Le sang étant le transporteur de chaleur dans tout notre corps (pour une grande partie), on perd ainsi en moyenne : 20 % de chaleur par la tête, 20 % par le cou, 20 % par le tronc et 10 % pour chaque membre.

Schéma zone déperdition chaleur
Le rapport volume/surface :
Avez-vous déjà remarqué que lorsque vous avez froid la nuit vous vous mettiez en boule, en « chien de fusil », en position du « foetus » ?
Ce réflexe nous permet simplement de perdre moins de chaleur, pourquoi ?
Nous venons de voir comment notre corps perdait de la chaleur (CREC) ainsi que les zones à forts échanges (tête, cou, tronc). Cette chaleur se disperse à la surface de notre peau mais c’est notre corps tout entier qui produit de la chaleur, autrement dit notre « masse », notre « volume ».
Ainsi, lorsque l’on minimise la surface d’échange pour le même volume, on perd moins de chaleur : c’est pourquoi on a tendance à se mettre en boule lorsqu’on a froid.

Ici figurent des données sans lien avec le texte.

(** *** What is copied, what is called *)

(** X15: each item [search_code] returns copies the name, path, URL and
    repository full name of the remote result at the same position among
    the first 50; its score and size are the remote attribute when the
    result has it and null when it does not; and when the remote gives at
    most 50 results none is dropped. *)
Theorem X15_search_items_copy_results self query owner repo results :
  Github.search_code (github self) (build_search_query query owner repo)
    = Ok results ->
  exists out,
    outcome (search_code self query owner repo) = Ok out /\
    Forall2 (fun r item =>
               SearchItem.name item = CodeResult.name r /\
               SearchItem.path item = CodeResult.path r /\
               SearchItem.url item = CodeResult.html_url r /\
               SearchItem.repository item = CodeResult.repository_full_name r /\
               (CodeResult.score r = Missing -> SearchItem.score item = None) /\
               (forall v, CodeResult.score r = Has v -> SearchItem.score item = Some v) /\
               (CodeResult.size r = Missing -> SearchItem.size item = None) /\
               (forall v, CodeResult.size r = Has v -> SearchItem.size item = Some v) /\
               (CodeResult.repository_language r = Missing ->
                SearchItem.language item = None))
      (firstn 50 results) out /\
    ((List.length results <= 50)%nat ->
     List.length out = List.length results).
Proof.
  intros H.
  rewrite search_code_eq, H.
  eexists. split; [reflexivity|]. split.
  - apply Forall2_map_same. intros r _. unfold format_result. simpl.
    repeat split; try (now intros ->); now intros v ->.
  - intros Hle. now rewrite length_map, firstn_all2.
Qed.

Lemma X15_search_items_copy_results_witness :
  Github.search_code (github busy_client) (build_search_query "TODO" None None)
    = Ok (map code_result (seq 0 60)) /\
  exists out,
    outcome (search_code busy_client "TODO" None None) = Ok out /\
    List.length out = 50%nat /\
    option_map SearchItem.size (nth_error out 49) = Some (Some 49) /\
    option_map SearchItem.score (nth_error out 49) = Some None.
Proof.
  split; [reflexivity|].
  destruct (X15_search_items_copy_results busy_client "TODO" None None
              (map code_result (seq 0 60)) eq_refl) as [out [Ho _]].
  exists out. split; [exact Ho|].
  vm_compute in Ho. injection Ho as <-.
  repeat split.
Defined.

(** X16: when the remote object has a [decoded_content] attribute,
    [get_file_content] never decodes the base64 [content], whether the
    call then succeeds or raises. *)
Theorem X16_decoded_content_takes_priority self owner repo file_path branch c x :
  remote_contents self owner repo file_path branch = Ok (ContentSingle c) ->
  ContentFile.decoded_content c = Has x ->
  existsb (fun k => match k with B64Decode => true | _ => false end)
    (calls (get_file_content self owner repo file_path branch)) = false.
Proof.
  intros H Hd.
  rewrite (file_of_single _ _ _ _ _ _ H).
  unfold decode_content. rewrite Hd.
  destruct x as [bs|]; reflexivity.
Qed.

Lemma X16_decoded_content_takes_priority_witness :
  remote_contents logo_decoded_client "octo" "hello-world" "logo.png" None
    = Ok (ContentSingle logo_decoded) /\
  ContentFile.content logo_decoded = Has (Some "iVBORw==") /\
  existsb (fun k => match k with B64Decode => true | _ => false end)
    (calls (get_file_content logo_decoded_client
              "octo" "hello-world" "logo.png" None)) = false.
Proof.
  split; [reflexivity|]. split; [reflexivity|].
  apply (X16_decoded_content_takes_priority logo_decoded_client
           "octo" "hello-world" "logo.png" None logo_decoded (Some png_bytes));
    reflexivity.
Defined.

(** X17: [get_repository_structure] only ever makes the repository lookup
    and then, if that succeeded, one contents lookup with the requested
    path; when the repository lookup fails the contents lookup is not
    attempted; it never calls a decoder. *)
Theorem X17_structure_calls self owner repo path branch :
  calls (get_repository_structure self owner repo path branch)
    = match Github.get_repo (github self) (owner ++ "/" ++ repo) with
      | Ok _ => [GetRepo (owner ++ "/" ++ repo);
                 GetContents path (effective_ref branch)]
      | Raise _ => [GetRepo (owner ++ "/" ++ repo)]
      end /\
  existsb is_decode (calls (get_repository_structure self owner repo path branch))
    = false.
Proof.
  assert (Hc : calls (get_repository_structure self owner repo path branch)
               = lookup_calls self owner repo path branch).
  { destruct (remote_contents self owner repo path branch) as [[l|c]|e] eqn:H.
    - now rewrite (structure_of_directory _ _ _ _ _ _ H).
    - now rewrite (structure_of_file _ _ _ _ _ _ H).
    - now rewrite (structure_of_failure _ _ _ _ _ _ H). }
  rewrite Hc. unfold lookup_calls.
  destruct (Github.get_repo _ _); split; reflexivity.
Qed.

(** *** [get_repository_info]: the record *)

(** X18: when the repository lookup succeeds and the topics attribute is
    missing or holds a list, [get_repository_info] returns, after that one
    call, a record that copies the name, full name and owner login, renders
    each timestamp as ISO-8601 when the remote value is present and as null
    otherwise, and has the remote's topics, or the empty sequence when the
    attribute is missing. *)
Theorem X18_repository_info_record self owner repo repo_obj :
  Github.get_repo (github self) (owner ++ "/" ++ repo) = Ok repo_obj ->
  Repository.topics repo_obj <> Has None ->
  exists info,
    get_repository_info self owner repo
      = ([GetRepo (owner ++ "/" ++ repo)], Ok info) /\
    RepoInfo.name info = Repository.name repo_obj /\
    RepoInfo.full_name info = Repository.full_name repo_obj /\
    RepoInfo.owner info = Repository.owner_login repo_obj /\
    RepoInfo.created_at info
      = match Repository.created_at repo_obj with
        | Some d => Some (isoformat d) | None => None end /\
    RepoInfo.updated_at info
      = match Repository.updated_at repo_obj with
        | Some d => Some (isoformat d) | None => None end /\
    RepoInfo.pushed_at info
      = match Repository.pushed_at repo_obj with
        | Some d => Some (isoformat d) | None => None end /\
    (Repository.topics repo_obj = Missing -> RepoInfo.topics info = []) /\
    (forall ts, Repository.topics repo_obj = Has (Some ts) ->
                RepoInfo.topics info = ts).
Proof.
  intros H Ht.
  unfold get_repository_info, list_. py_run. rewrite H.
  destruct (Repository.topics repo_obj) as [|[ts|]] eqn:E;
    [| |now contradiction Ht]; simpl;
    (eexists; split; [reflexivity|]; simpl; repeat split;
     try discriminate; intros ts' Hts; now injection Hts).
Qed.

Lemma X18_repository_info_record_witness :
  Github.get_repo (github (client_of_repo topical_repo)) ("octo" ++ "/" ++ "hello-world")
    = Ok topical_repo /\
  exists info,
    get_repository_info (client_of_repo topical_repo) "octo" "hello-world"
      = ([GetRepo "octo/hello-world"], Ok info) /\
    RepoInfo.owner info = "octo" /\
    RepoInfo.created_at info = None /\
    RepoInfo.updated_at info = Some "2020-02-29T23:59:59+01:00" /\
    RepoInfo.topics info = ["proofs"; "github"].
Proof.
  split; [reflexivity|].
  destruct (X18_repository_info_record (client_of_repo topical_repo)
              "octo" "hello-world" topical_repo eq_refl)
    as [info [Hi [_ [_ [Ho [Hc [Hu [_ [_ Ht]]]]]]]]].
  - discriminate.
  - exists info. split; [exact Hi|]. split; [exact Ho|].
    split; [exact Hc|]. split; [exact Hu|].
    apply Ht. reflexivity.
Defined.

Merci au lycée Gabriel Touchard de m’avoir permis d’utiliser une caméra thermique ainsi qu’à Criss Kenton et F. pour la relecture.
Guillaume Mussard, moniteur au CEETS.

StrayCat
01/12/2014 at 11:11
Article TRÈS intéressant. Couplé avec un autre sur les techniques de survie à utiliser, ça serait juste parfait. La partie sur les zones de déperdition de chaleur, démontrée à la caméra thermique, est tout simplement géniale et définit bien les priorités.
Hugues
03/12/2014 at 12:04
Merci !! D’autres aussi techniques et bien documentés suivront très prochainement ! Ainsi que d’autres plus fonctionnels dirons nous. A bientôt !
StrayCat
09/12/2014 at 22:41
Aurais-tu d’ailleurs une image thermique de l’avant du corps, pour montrer les déperditions de chaleur de l’autre coté ? Voire même du corps en entier ? ça serait très intéressant pour se faire une idée globale.
Guillaume
10/12/2014 at 08:23
Bonjour,
Les déperditions sont sensiblements les mêmes d’un côté ou de l’autre puisque c’est l’ensemble du buste qui échange environ 20% de chaleur avec l’environnement. Le dos ne rayonne pas plus que le ventre ;).
Guillaume
Solso Made4tactics
26/02/2015 at 11:56
Super article, bien détaillé est très clair.